# What needs to be done
All of the records are to be copied out exactly, with nothing left out.

(Dataset entries)
______
(** * Event-management API: the event mutation pipeline and its storage adapter

    A shallow embedding of [src/utils/s3Helper.js], of the event controller
    ([getAllEvent], [getEvent], [createEvent], [updateEvent], [deleteEvent])
    and of the user controller ([getUsers], [getUser], [updateUser],
    [deleteUser], [updateAvatar]), followed by the properties of the update
    transaction, of the storage adapter and of soft deletion, and by
    further properties of the two controllers.

    The file has three parts: the program (values, data model, the outside
    world, the monad of programs, the storage adapter, the Mongoose calls,
    the controller); the vocabulary in which the properties are stated and
    a concrete installation to run them on; the properties and their
    proofs.

    Conventions of the embedding.
    - A JavaScript object used as a bag of fields (request body, Mongoose
      document) is a [gmap string jsval]; reading a property that is absent
      gives [VUndef], as in JavaScript.
    - Numbers are integers or NaN: capacities are integer counts.
    - An [async] function is a program in the monad [Prog]: it threads the
      [World] (database, open transaction, bucket, temporary files, activity
      log, trace of outward effects) and either returns or throws.
    - Everything the source takes from outside (the S3 client, the Cloudinary
      endpoint, the Mongoose schemas, the randomness of key names, whether a
      database call fails) is a field of [Env].
    - One request runs in isolation: no other request touches the database
      between the start and the end of the transaction. *)

From stdpp Require Import gmap strings list fin_maps pretty.
From Stdlib Require Import ZArith Ascii String.

Open Scope string_scope.
Open Scope Z_scope.
Open Scope list_scope.

(** ** JavaScript values *)

Module JS.

Inductive jsval : Type :=
| VUndef
| VNull
| VBool (b : bool)
| VNum (n : Z)
| VNaN
| VStr (s : string).

#[global] Instance jsval_eq_dec : EqDecision jsval.
Proof. solve_decision. Defined.

(** [ToBoolean]: what [if (v)], [!v], [v && ...] and [v || ...] test. *)
Definition truthy (v : jsval) : bool :=
  match v with
  | VUndef | VNull | VNaN => false
  | VBool b => b
  | VNum n => negb (n =? 0)
  | VStr s => negb (String.eqb s "")
  end.

Definition falsy (v : jsval) : bool := negb (truthy v).

(** [a || b] *)
Definition or (a b : jsval) : jsval := if truthy a then a else b.

(** White space that [StringToNumber] strips. *)
Definition is_space (c : ascii) : bool :=
  let n := nat_of_ascii c in
  ((n =? 32) || (n =? 9) || (n =? 10) || (n =? 13) || (n =? 11) || (n =? 12))%nat.

Fixpoint ltrim (s : string) : string :=
  match s with
  | String c s' => if is_space c then ltrim s' else s
  | EmptyString => EmptyString
  end.

Definition rtrim (s : string) : string :=
  String.rev (ltrim (String.rev s)).

Definition trim (s : string) : string := rtrim (ltrim s).

Definition digit_of (c : ascii) : option Z :=
  let n := nat_of_ascii c in
  if ((48 <=? n) && (n <=? 57))%nat then Some (Z.of_nat n - 48) else None.

Fixpoint digits (acc : Z) (s : string) : option Z :=
  match s with
  | EmptyString => Some acc
  | String c s' =>
      match digit_of c with
      | Some d => digits (10 * acc + d) s'
      | None => None
      end
  end.

(** [StringToNumber] on decimal integer literals: surrounding white space is
    dropped, the empty string is 0, an optional sign precedes the digits. A
    string that is no number is NaN ([None]); so are, in this model of
    integer capacities, the literals with a fraction, an exponent or a radix
    prefix. *)
Definition string_to_number (s : string) : option Z :=
  match trim s with
  | EmptyString => Some 0
  | String "-" (String c r) => Z.opp <$> digits 0 (String c r)
  | String "+" (String c r) => digits 0 (String c r)
  | String c r => digits 0 (String c r)
  end.

(** [ToNumber]; [None] is NaN. *)
Definition to_number (v : jsval) : option Z :=
  match v with
  | VUndef | VNaN => None
  | VNull => Some 0
  | VBool b => Some (if b then 1 else 0)
  | VNum n => Some n
  | VStr s => string_to_number s
  end.

(** [a > b]: two strings are compared as strings, anything else as numbers,
    and a comparison with NaN is false. *)
Definition gt (a b : jsval) : bool :=
  match a, b with
  | VStr s, VStr t => String.ltb t s
  | _, _ =>
      match to_number a, to_number b with
      | Some x, Some y => y <? x
      | _, _ => false
      end
  end.

(** [ToString], as a template literal applies it. *)
Definition to_string (v : jsval) : string :=
  match v with
  | VUndef => "undefined"
  | VNull => "null"
  | VBool b => if b then "true" else "false"
  | VNum n => pretty n
  | VNaN => "NaN"
  | VStr s => s
  end.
______
# Solved exercise
(** * Event-management API: the event mutation pipeline and its storage adapter

    A shallow embedding of [src/utils/s3Helper.js], of the event controller
    ([getAllEvent], [getEvent], [createEvent], [updateEvent], [deleteEvent])
    and of the user controller ([getUsers], [getUser], [updateUser],
    [deleteUser], [updateAvatar]), followed by the properties of the update
    transaction, of the storage adapter and of soft deletion, and by
    further properties of the two controllers.

    The file has three parts: the program (values, data model, the outside
    world, the monad of programs, the storage adapter, the Mongoose calls,
    the controller); the vocabulary in which the properties are stated and
    a concrete installation to run them on; the properties and their
    proofs.

    Conventions of the embedding.
    - A JavaScript object used as a bag of fields (request body, Mongoose
      document) is a [gmap string jsval]; reading a property that is absent
      gives [VUndef], as in JavaScript.
    - Numbers are integers or NaN: capacities are integer counts.
    - An [async] function is a program in the monad [Prog]: it threads the
      [World] (database, open transaction, bucket, temporary files, activity
      log, trace of outward effects) and either returns or throws.
    - Everything the source takes from outside (the S3 client, the Cloudinary
      endpoint, the Mongoose schemas, the randomness of key names, whether a
      database call fails) is a field of [Env].
    - One request runs in isolation: no other request touches the database
      between the start and the end of the transaction. *)

From stdpp Require Import gmap strings list fin_maps pretty.
From Stdlib Require Import ZArith Ascii String.

Open Scope string_scope.
Open Scope Z_scope.
Open Scope list_scope.

(** ** JavaScript values *)

Module JS.

Inductive jsval : Type :=
| VUndef
| VNull
| VBool (b : bool)
| VNum (n : Z)
| VNaN
| VStr (s : string).

#[global] Instance jsval_eq_dec : EqDecision jsval.
Proof. solve_decision. Defined.

(** [ToBoolean]: what [if (v)], [!v], [v && ...] and [v || ...] test. *)
Definition truthy (v : jsval) : bool :=
  match v with
  | VUndef | VNull | VNaN => false
  | VBool b => b
  | VNum n => negb (n =? 0)
  | VStr s => negb (String.eqb s "")
  end.

Definition falsy (v : jsval) : bool := negb (truthy v).

(** [a || b] *)
Definition or (a b : jsval) : jsval := if truthy a then a else b.

(** White space that [StringToNumber] strips. *)
Definition is_space (c : ascii) : bool :=
  let n := nat_of_ascii c in
  ((n =? 32) || (n =? 9) || (n =? 10) || (n =? 13) || (n =? 11) || (n =? 12))%nat.

Fixpoint ltrim (s : string) : string :=
  match s with
  | String c s' => if is_space c then ltrim s' else s
  | EmptyString => EmptyString
  end.

Definition rtrim (s : string) : string :=
  String.rev (ltrim (String.rev s)).

Definition trim (s : string) : string := rtrim (ltrim s).

Definition digit_of (c : ascii) : option Z :=
  let n := nat_of_ascii c in
  if ((48 <=? n) && (n <=? 57))%nat then Some (Z.of_nat n - 48) else None.

Fixpoint digits (acc : Z) (s : string) : option Z :=
  match s with
  | EmptyString => Some acc
  | String c s' =>
      match digit_of c with
      | Some d => digits (10 * acc + d) s'
      | None => None
      end
  end.

(** [StringToNumber] on decimal integer literals: surrounding white space is
    dropped, the empty string is 0, an optional sign precedes the digits. A
    string that is no number is NaN ([None]); so are, in this model of
    integer capacities, the literals with a fraction, an exponent or a radix
    prefix. *)
Definition string_to_number (s : string) : option Z :=
  match trim s with
  | EmptyString => Some 0
  | String "-" (String c r) => Z.opp <$> digits 0 (String c r)
  | String "+" (String c r) => digits 0 (String c r)
  | String c r => digits 0 (String c r)
  end.

(** [ToNumber]; [None] is NaN. *)
Definition to_number (v : jsval) : option Z :=
  match v with
  | VUndef | VNaN => None
  | VNull => Some 0
  | VBool b => Some (if b then 1 else 0)
  | VNum n => Some n
  | VStr s => string_to_number s
  end.

(** [a > b]: two strings are compared as strings, anything else as numbers,
    and a comparison with NaN is false. *)
Definition gt (a b : jsval) : bool :=
  match a, b with
  | VStr s, VStr t => String.ltb t s
  | _, _ =>
      match to_number a, to_number b with
      | Some x, Some y => y <? x
      | _, _ => false
      end
  end.

(** [ToString], as a template literal applies it. *)
Definition to_string (v : jsval) : string :=
  match v with
  | VUndef => "undefined"
  | VNull => "null"
  | VBool b => if b then "true" else "false"
  | VNum n => pretty n
  | VNaN => "NaN"
  | VStr s => s
  end.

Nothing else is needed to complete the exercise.